* **Problem description**
Among the entries below, one stretch runs from the line that contains "(* ===== verification/Alias.v ===== *)" through the line that contains "TK_TYPEPARAMREF => Ret 1". Repeat that stretch exactly, ends included, and only that.

Stored data entries:
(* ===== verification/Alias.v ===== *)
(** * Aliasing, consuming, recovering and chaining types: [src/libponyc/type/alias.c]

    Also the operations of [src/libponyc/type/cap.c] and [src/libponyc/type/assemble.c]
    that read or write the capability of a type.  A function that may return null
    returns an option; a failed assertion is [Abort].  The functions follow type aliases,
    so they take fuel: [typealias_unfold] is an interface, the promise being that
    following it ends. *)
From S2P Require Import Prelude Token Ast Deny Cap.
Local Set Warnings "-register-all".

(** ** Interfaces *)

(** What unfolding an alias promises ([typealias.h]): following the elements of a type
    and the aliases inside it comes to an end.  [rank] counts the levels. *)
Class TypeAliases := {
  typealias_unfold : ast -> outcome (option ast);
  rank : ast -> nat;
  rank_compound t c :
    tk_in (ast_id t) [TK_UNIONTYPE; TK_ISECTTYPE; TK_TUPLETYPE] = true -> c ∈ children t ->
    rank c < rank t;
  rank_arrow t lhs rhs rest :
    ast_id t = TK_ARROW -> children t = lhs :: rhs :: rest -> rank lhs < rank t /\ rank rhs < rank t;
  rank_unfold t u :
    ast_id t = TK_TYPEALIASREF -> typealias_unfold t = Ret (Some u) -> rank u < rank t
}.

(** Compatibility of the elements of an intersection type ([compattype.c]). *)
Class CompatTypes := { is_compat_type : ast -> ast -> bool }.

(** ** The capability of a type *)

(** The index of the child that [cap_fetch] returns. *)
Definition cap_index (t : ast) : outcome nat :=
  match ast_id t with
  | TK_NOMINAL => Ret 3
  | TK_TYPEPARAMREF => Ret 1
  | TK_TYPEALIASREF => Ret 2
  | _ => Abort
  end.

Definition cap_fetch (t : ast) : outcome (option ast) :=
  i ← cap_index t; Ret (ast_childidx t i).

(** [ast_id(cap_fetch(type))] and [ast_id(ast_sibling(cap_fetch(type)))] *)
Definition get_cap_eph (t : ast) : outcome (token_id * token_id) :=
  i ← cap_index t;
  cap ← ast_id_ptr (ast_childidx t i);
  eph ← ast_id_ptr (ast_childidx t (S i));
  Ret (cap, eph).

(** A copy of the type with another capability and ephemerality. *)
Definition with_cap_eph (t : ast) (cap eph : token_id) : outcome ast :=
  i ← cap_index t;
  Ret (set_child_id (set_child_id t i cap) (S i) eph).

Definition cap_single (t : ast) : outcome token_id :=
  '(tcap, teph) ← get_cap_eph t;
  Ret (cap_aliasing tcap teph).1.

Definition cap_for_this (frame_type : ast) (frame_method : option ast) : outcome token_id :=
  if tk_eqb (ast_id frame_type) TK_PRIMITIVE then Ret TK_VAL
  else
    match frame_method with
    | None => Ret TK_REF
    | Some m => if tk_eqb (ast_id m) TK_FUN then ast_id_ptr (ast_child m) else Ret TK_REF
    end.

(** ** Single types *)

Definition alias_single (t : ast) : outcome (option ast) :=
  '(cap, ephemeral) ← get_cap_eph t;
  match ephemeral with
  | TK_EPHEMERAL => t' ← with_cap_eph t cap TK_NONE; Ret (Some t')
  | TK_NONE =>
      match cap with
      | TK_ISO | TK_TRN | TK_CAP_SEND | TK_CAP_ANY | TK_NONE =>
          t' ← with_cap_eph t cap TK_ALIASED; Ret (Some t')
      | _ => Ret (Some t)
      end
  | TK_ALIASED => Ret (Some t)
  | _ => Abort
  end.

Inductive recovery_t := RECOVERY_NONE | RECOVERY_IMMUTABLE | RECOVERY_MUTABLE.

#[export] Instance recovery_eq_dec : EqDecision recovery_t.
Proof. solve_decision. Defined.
* * *
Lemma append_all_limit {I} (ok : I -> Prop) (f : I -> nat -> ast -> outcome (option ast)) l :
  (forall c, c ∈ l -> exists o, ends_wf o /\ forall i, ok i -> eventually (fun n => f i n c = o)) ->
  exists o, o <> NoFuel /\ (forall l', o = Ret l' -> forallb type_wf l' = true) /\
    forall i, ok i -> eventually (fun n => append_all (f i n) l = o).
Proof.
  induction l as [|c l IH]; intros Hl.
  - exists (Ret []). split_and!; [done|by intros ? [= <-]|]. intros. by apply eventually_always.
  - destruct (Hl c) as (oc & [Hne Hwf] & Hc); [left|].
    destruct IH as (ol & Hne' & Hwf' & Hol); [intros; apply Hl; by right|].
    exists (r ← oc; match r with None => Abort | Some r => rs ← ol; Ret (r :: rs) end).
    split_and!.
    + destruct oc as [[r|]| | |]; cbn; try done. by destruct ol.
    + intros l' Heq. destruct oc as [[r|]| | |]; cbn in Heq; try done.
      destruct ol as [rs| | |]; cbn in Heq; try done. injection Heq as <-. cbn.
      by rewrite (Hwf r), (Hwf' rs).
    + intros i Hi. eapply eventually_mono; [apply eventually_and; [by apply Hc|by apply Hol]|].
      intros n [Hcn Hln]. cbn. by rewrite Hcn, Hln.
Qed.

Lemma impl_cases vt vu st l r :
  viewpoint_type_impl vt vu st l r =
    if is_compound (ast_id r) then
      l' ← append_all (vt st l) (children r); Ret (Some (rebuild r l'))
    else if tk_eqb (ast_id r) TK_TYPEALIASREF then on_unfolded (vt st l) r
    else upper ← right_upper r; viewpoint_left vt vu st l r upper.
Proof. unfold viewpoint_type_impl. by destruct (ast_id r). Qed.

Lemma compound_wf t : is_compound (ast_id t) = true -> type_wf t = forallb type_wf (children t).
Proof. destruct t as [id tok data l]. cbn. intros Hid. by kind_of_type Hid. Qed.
...
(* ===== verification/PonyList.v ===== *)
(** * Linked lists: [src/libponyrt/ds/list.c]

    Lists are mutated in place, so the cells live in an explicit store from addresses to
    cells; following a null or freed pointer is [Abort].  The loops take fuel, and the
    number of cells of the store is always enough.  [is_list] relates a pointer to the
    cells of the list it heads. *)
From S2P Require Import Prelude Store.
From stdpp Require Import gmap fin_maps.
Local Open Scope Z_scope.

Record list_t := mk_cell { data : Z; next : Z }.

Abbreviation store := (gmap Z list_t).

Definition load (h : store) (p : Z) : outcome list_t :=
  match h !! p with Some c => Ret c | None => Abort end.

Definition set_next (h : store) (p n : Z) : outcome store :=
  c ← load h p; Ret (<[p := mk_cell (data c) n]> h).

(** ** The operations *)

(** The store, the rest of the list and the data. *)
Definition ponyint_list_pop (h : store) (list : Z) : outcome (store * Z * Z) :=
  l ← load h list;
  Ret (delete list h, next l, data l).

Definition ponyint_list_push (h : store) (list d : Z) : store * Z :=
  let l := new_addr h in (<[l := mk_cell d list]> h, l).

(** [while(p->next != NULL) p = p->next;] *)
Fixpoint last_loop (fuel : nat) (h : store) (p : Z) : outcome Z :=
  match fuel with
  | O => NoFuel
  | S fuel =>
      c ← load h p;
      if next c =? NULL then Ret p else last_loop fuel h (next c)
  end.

* **Answer for the task**
(* ===== verification/Alias.v ===== *)
(** * Aliasing, consuming, recovering and chaining types: [src/libponyc/type/alias.c]

    Also the operations of [src/libponyc/type/cap.c] and [src/libponyc/type/assemble.c]
    that read or write the capability of a type.  A function that may return null
    returns an option; a failed assertion is [Abort].  The functions follow type aliases,
    so they take fuel: [typealias_unfold] is an interface, the promise being that
    following it ends. *)
From S2P Require Import Prelude Token Ast Deny Cap.
Local Set Warnings "-register-all".

(** ** Interfaces *)

(** What unfolding an alias promises ([typealias.h]): following the elements of a type
    and the aliases inside it comes to an end.  [rank] counts the levels. *)
Class TypeAliases := {
  typealias_unfold : ast -> outcome (option ast);
  rank : ast -> nat;
  rank_compound t c :
    tk_in (ast_id t) [TK_UNIONTYPE; TK_ISECTTYPE; TK_TUPLETYPE] = true -> c ∈ children t ->
    rank c < rank t;
  rank_arrow t lhs rhs rest :
    ast_id t = TK_ARROW -> children t = lhs :: rhs :: rest -> rank lhs < rank t /\ rank rhs < rank t;
  rank_unfold t u :
    ast_id t = TK_TYPEALIASREF -> typealias_unfold t = Ret (Some u) -> rank u < rank t
}.

(** Compatibility of the elements of an intersection type ([compattype.c]). *)
Class CompatTypes := { is_compat_type : ast -> ast -> bool }.

(** ** The capability of a type *)

(** The index of the child that [cap_fetch] returns. *)
Definition cap_index (t : ast) : outcome nat :=
  match ast_id t with
  | TK_NOMINAL => Ret 3
  | TK_TYPEPARAMREF => Ret 1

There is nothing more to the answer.